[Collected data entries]
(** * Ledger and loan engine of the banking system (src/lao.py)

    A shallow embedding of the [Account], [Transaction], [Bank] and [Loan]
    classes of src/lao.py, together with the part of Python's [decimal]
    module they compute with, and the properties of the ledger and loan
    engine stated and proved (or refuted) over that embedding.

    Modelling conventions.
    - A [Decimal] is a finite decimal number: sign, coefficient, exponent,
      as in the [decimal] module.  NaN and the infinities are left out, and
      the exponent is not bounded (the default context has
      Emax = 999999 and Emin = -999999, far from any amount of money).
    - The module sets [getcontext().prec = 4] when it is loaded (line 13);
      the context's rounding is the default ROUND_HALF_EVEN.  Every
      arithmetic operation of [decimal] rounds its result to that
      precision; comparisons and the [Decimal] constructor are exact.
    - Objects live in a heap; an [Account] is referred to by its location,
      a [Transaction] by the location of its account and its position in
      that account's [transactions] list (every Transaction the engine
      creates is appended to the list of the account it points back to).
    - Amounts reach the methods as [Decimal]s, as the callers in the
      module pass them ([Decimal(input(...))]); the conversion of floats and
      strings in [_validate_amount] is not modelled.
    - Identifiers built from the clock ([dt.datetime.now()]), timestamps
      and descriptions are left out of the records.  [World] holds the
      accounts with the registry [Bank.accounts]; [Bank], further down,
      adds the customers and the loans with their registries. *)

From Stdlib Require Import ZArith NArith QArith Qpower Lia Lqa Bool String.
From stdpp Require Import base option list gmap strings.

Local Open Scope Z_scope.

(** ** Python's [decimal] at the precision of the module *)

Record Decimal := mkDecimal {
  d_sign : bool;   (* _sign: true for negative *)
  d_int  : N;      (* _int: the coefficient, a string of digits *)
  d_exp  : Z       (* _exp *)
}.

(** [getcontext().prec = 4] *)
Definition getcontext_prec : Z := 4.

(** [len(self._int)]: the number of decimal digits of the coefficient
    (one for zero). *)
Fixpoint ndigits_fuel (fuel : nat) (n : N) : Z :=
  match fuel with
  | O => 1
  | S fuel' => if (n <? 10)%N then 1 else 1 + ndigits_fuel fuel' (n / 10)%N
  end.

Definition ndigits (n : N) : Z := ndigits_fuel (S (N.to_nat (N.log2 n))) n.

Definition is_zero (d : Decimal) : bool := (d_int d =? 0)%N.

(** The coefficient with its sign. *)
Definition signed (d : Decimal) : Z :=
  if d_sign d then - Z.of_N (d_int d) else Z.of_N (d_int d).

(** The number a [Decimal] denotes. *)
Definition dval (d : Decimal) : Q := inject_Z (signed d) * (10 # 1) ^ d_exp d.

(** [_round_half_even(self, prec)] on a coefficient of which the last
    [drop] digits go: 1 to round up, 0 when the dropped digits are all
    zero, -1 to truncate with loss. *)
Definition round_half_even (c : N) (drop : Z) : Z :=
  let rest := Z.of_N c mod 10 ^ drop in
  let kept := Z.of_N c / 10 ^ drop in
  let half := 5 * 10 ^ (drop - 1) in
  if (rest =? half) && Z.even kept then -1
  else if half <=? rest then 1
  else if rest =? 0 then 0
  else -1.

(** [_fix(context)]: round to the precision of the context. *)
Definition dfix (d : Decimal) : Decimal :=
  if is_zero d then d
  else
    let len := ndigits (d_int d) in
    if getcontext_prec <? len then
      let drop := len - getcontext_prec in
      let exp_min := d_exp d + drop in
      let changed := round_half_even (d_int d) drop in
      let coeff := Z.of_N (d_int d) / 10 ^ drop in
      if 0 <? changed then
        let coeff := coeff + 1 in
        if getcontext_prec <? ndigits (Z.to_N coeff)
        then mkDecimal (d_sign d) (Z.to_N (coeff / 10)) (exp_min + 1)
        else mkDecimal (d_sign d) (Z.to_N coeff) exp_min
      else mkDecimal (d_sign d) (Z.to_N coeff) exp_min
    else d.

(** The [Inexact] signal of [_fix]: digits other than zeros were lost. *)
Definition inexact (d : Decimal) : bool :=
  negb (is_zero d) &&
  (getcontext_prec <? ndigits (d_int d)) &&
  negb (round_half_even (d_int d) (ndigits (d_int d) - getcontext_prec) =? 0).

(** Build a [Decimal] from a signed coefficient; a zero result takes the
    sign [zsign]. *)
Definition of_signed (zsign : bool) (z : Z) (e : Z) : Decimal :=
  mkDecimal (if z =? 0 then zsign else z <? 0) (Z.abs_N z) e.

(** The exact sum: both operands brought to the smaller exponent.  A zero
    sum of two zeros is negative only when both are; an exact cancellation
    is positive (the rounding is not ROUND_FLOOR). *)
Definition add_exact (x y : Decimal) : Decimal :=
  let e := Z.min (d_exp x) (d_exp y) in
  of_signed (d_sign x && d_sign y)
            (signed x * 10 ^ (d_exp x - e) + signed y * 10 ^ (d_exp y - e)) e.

→ **TASK ITEM**
Copy all lines of the preceding data that hold the word "Transaction".

→ **ANSWER TO THE PROBLEM**
    A shallow embedding of the [Account], [Transaction], [Bank] and [Loan]
      a [Transaction] by the location of its account and its position in
      that account's [transactions] list (every Transaction the engine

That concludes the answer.